• WHAT YOU HAVE TO DO
Every line below from the one containing "Lemma callers_wstep w" through the one containing "- destruct (Hca" must be transcribed exactly. Omit all lines outside that stretch.

• DATA FOR THE TASK
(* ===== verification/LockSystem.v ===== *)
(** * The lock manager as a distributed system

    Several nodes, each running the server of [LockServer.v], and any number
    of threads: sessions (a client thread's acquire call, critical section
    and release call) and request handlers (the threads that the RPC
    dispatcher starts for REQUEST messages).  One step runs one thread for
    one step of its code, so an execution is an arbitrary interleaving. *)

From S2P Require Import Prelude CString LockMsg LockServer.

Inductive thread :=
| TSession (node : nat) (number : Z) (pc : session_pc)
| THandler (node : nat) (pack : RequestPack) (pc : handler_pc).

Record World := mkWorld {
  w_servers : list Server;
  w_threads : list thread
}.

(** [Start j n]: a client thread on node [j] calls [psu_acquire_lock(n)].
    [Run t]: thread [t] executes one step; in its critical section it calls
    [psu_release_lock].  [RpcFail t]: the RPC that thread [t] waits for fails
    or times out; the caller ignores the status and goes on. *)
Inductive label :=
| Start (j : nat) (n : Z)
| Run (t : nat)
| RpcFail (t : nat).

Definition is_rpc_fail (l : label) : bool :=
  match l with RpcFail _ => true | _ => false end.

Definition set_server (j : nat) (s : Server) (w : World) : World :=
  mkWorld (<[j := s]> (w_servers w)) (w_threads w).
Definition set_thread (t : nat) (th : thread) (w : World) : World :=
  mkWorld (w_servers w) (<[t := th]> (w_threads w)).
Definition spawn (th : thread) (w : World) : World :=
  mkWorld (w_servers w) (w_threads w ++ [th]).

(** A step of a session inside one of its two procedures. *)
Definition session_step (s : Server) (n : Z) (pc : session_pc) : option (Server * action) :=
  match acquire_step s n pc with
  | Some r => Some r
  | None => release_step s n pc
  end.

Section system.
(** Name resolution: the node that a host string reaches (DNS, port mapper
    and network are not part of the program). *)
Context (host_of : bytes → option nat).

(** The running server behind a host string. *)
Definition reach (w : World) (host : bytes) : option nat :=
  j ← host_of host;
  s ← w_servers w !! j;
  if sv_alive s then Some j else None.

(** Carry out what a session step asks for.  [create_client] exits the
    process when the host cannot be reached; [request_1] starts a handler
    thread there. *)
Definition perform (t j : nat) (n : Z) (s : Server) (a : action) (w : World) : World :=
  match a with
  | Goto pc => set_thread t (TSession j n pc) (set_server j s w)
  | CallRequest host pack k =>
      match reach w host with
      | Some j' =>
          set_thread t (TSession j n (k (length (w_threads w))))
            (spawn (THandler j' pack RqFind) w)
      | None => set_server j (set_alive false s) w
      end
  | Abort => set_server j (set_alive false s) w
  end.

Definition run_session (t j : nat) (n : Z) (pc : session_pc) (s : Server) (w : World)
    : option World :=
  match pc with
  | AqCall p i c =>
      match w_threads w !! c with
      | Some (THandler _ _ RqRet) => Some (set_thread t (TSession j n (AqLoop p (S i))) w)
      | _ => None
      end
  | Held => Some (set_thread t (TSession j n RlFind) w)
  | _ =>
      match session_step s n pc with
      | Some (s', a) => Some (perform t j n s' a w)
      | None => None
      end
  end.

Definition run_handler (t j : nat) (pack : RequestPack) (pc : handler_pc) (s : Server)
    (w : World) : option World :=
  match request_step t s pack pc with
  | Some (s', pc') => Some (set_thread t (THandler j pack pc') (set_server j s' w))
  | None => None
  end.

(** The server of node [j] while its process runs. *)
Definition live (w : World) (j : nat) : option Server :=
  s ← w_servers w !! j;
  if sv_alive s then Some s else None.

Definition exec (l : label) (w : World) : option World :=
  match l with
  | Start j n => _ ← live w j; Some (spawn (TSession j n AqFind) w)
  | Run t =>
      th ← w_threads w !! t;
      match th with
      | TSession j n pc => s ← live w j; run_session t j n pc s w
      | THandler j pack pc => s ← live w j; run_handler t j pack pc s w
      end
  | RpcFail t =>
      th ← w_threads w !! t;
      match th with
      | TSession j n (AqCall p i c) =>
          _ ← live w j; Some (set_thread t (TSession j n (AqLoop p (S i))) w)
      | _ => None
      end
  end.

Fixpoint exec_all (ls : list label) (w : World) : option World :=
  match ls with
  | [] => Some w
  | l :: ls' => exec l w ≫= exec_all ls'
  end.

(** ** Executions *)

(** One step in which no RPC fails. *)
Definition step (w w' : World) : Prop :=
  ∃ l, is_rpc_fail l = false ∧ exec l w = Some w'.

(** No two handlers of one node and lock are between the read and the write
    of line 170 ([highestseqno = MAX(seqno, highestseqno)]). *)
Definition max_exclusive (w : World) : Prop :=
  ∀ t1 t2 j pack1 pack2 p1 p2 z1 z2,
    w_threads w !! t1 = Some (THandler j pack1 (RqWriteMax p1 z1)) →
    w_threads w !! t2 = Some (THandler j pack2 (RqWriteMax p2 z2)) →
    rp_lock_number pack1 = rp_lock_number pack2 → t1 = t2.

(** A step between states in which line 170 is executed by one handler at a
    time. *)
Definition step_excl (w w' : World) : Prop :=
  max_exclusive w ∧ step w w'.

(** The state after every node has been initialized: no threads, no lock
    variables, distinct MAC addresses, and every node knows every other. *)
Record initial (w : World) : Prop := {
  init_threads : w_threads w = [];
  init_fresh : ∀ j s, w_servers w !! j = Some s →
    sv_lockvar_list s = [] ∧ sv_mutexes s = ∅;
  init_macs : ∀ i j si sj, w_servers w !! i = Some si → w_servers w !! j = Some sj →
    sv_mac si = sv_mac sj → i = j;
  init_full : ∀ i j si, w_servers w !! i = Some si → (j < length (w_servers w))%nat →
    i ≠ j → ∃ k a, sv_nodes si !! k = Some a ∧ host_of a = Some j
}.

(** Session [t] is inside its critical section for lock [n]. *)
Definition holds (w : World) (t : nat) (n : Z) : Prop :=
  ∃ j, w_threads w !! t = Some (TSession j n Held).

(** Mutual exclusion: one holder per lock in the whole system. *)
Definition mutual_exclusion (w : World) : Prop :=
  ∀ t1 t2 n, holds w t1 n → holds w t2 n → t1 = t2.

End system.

--

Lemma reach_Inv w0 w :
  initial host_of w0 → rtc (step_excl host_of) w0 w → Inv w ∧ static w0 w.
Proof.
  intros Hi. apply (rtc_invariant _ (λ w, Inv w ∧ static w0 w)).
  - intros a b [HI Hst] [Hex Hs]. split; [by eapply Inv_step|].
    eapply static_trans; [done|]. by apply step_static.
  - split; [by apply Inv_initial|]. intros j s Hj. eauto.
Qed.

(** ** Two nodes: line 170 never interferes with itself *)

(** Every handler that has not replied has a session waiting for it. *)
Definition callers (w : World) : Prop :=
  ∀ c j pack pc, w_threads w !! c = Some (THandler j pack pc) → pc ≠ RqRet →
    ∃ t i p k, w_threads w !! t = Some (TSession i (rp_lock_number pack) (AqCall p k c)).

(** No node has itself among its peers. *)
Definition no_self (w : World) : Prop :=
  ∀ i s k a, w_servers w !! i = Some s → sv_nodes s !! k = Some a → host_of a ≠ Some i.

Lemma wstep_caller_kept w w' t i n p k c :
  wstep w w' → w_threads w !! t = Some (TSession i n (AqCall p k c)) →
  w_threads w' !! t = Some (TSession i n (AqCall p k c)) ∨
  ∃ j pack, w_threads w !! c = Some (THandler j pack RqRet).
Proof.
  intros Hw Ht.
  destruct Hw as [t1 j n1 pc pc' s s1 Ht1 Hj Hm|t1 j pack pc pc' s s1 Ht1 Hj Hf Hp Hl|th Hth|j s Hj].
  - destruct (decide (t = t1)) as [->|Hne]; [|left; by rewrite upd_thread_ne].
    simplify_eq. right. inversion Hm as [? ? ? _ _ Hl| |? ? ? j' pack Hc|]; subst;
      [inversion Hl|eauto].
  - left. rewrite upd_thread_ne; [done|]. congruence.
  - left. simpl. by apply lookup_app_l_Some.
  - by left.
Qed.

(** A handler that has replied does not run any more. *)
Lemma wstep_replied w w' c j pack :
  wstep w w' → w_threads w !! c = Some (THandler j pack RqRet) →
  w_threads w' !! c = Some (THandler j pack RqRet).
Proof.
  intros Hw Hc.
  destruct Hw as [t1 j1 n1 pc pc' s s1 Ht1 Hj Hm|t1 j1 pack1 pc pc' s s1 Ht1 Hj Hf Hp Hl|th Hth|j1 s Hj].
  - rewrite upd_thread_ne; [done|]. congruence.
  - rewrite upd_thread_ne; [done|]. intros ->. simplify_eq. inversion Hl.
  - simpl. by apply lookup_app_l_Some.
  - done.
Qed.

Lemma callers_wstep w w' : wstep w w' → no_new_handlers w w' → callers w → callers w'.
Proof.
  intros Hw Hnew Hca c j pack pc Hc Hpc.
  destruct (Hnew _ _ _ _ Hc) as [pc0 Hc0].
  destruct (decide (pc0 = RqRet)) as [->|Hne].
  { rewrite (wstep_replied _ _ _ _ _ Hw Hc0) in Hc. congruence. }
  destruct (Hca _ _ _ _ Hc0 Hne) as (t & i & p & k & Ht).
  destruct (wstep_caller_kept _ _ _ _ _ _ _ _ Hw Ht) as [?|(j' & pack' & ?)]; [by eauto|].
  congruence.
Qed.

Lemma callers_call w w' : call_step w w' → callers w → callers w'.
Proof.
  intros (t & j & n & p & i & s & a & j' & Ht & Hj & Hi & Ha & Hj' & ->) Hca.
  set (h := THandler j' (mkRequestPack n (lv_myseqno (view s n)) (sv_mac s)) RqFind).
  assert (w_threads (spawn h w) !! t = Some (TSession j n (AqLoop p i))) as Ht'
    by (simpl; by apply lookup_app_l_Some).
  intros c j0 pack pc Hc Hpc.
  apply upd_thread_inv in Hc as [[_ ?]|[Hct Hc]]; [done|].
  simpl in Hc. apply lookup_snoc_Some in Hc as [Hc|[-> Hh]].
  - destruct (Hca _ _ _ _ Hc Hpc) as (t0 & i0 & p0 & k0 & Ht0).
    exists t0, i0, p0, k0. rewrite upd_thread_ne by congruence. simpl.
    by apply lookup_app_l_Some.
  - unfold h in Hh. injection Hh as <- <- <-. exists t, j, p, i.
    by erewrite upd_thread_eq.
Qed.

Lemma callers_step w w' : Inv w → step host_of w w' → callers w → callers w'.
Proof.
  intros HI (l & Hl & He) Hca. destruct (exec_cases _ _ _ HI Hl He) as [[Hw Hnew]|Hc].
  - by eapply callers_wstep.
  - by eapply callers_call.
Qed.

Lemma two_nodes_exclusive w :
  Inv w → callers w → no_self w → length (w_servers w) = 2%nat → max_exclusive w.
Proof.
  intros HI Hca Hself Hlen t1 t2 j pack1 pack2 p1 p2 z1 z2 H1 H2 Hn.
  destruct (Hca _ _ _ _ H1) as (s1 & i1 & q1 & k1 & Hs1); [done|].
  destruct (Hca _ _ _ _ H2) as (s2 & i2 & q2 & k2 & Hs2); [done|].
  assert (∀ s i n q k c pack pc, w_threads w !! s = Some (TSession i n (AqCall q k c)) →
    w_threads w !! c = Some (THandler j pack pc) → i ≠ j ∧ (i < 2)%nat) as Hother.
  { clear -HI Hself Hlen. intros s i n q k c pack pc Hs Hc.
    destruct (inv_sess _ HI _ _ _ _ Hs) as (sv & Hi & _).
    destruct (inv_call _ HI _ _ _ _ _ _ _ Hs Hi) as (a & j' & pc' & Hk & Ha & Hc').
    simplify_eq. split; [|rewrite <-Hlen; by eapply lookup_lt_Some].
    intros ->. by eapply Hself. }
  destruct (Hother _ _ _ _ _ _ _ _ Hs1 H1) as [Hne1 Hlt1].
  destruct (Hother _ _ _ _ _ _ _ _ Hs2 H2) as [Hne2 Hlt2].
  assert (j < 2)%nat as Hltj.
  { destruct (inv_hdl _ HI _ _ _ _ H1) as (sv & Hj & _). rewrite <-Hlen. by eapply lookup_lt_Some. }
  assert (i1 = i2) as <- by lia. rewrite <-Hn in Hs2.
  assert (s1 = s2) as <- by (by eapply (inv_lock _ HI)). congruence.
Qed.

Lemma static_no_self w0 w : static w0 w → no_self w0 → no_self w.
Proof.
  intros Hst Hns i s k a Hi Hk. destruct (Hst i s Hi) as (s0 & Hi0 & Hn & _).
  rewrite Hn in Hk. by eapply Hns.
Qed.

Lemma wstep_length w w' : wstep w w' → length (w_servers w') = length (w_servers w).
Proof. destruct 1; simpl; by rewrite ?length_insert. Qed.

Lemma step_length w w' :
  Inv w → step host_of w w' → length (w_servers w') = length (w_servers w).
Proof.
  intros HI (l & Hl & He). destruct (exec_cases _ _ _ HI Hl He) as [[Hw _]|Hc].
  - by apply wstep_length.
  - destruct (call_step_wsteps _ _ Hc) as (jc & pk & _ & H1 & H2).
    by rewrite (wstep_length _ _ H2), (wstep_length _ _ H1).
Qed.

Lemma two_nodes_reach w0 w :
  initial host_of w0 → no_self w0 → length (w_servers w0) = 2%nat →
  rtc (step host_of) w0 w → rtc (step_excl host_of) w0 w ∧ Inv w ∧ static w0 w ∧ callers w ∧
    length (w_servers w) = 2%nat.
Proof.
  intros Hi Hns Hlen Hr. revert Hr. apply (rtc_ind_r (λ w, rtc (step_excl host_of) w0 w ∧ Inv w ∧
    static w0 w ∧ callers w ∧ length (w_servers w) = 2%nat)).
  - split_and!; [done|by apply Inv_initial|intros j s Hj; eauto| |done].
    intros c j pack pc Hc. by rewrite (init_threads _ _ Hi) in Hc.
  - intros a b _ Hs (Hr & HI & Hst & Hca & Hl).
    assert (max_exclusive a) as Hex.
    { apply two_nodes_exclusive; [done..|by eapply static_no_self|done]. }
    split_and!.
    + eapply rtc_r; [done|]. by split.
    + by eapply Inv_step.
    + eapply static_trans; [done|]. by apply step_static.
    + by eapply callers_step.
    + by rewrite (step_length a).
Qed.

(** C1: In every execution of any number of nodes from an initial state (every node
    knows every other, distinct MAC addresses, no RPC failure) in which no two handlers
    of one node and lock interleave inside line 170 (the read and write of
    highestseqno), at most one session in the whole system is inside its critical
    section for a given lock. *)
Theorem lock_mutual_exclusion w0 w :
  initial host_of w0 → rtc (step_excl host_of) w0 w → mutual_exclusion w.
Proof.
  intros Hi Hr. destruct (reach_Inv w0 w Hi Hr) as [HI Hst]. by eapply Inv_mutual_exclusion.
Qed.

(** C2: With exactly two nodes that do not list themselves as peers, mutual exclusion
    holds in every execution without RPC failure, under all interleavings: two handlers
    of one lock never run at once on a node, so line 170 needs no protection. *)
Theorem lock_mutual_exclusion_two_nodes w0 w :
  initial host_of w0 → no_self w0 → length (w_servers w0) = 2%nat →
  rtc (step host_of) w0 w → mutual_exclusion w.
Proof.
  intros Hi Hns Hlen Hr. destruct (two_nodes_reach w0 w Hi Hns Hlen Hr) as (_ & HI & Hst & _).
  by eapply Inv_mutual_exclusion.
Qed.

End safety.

* * *

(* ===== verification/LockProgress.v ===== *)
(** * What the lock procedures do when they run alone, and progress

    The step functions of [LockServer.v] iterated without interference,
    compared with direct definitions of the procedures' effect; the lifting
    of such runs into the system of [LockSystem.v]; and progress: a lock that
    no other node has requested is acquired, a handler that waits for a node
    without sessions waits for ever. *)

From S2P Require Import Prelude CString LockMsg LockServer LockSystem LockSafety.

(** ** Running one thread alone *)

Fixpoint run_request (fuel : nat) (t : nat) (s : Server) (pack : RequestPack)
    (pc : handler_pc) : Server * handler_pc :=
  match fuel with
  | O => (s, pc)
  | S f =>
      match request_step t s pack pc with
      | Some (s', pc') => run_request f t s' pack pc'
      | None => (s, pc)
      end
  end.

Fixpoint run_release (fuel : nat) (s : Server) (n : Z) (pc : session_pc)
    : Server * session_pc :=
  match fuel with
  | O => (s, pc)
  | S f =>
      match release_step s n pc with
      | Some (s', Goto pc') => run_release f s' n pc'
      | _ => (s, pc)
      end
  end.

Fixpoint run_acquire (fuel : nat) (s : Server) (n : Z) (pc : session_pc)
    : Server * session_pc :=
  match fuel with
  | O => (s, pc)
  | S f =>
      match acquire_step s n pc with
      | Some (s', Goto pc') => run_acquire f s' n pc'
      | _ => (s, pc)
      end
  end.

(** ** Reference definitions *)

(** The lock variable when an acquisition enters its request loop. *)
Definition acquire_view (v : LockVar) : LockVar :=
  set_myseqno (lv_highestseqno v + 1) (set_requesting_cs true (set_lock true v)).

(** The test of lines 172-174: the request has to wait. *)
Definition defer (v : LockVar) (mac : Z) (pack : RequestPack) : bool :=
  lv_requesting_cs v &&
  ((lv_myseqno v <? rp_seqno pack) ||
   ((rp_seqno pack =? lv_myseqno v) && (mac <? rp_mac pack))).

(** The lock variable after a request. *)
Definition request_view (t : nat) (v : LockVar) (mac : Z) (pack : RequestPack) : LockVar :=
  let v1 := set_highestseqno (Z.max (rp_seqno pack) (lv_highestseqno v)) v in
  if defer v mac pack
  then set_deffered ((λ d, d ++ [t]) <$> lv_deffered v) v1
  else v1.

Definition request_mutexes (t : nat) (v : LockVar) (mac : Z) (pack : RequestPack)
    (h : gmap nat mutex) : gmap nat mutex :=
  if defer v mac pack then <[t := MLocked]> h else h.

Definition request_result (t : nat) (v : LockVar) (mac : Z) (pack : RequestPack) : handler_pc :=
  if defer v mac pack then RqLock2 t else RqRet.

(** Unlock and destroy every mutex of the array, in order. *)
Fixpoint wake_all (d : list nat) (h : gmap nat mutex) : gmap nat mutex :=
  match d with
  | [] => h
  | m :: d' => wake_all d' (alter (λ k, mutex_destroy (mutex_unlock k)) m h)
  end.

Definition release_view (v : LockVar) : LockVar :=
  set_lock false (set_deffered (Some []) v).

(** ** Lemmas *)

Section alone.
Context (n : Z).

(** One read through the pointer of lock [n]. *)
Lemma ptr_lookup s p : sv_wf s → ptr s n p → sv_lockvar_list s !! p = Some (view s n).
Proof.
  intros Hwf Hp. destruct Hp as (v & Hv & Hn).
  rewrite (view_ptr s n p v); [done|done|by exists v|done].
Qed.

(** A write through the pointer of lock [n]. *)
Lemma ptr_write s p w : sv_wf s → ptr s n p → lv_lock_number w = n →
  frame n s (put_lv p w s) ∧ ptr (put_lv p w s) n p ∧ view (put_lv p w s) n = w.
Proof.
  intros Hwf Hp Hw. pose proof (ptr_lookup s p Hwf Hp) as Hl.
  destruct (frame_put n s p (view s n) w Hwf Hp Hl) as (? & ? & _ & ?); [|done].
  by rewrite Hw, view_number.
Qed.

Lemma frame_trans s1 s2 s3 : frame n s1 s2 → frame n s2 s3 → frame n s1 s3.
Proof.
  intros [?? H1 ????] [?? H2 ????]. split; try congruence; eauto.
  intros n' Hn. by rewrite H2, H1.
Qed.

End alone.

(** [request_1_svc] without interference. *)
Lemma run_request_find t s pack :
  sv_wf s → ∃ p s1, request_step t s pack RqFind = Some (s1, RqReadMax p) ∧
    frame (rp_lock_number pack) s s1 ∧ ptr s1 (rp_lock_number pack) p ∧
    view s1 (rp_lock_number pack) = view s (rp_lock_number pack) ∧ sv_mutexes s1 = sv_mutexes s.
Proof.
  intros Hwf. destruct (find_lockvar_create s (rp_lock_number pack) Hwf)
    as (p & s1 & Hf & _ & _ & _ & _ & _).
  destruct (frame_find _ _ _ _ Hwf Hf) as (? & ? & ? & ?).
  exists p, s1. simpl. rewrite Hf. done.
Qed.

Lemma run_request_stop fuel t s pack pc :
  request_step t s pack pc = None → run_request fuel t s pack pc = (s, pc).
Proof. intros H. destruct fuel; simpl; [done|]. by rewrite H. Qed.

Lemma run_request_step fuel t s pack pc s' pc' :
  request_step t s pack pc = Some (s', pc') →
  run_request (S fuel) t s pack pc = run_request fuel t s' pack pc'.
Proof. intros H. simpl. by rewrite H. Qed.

• SOLUTION TO THE EXERCISE
Lemma callers_wstep w w' : wstep w w' → no_new_handlers w w' → callers w → callers w'.
Proof.
  intros Hw Hnew Hca c j pack pc Hc Hpc.
  destruct (Hnew _ _ _ _ Hc) as [pc0 Hc0].
  destruct (decide (pc0 = RqRet)) as [->|Hne].
  { rewrite (wstep_replied _ _ _ _ _ Hw Hc0) in Hc. congruence. }
  destruct (Hca _ _ _ _ Hc0 Hne) as (t & i & p & k & Ht).
  destruct (wstep_caller_kept _ _ _ _ _ _ _ _ Hw Ht) as [?|(j' & pack' & ?)]; [by eauto|].
  congruence.
Qed.

Lemma callers_call w w' : call_step w w' → callers w → callers w'.
Proof.
  intros (t & j & n & p & i & s & a & j' & Ht & Hj & Hi & Ha & Hj' & ->) Hca.
  set (h := THandler j' (mkRequestPack n (lv_myseqno (view s n)) (sv_mac s)) RqFind).
  assert (w_threads (spawn h w) !! t = Some (TSession j n (AqLoop p i))) as Ht'
    by (simpl; by apply lookup_app_l_Some).
  intros c j0 pack pc Hc Hpc.
  apply upd_thread_inv in Hc as [[_ ?]|[Hct Hc]]; [done|].
  simpl in Hc. apply lookup_snoc_Some in Hc as [Hc|[-> Hh]].
  - destruct (Hca _ _ _ _ Hc Hpc) as (t0 & i0 & p0 & k0 & Ht0).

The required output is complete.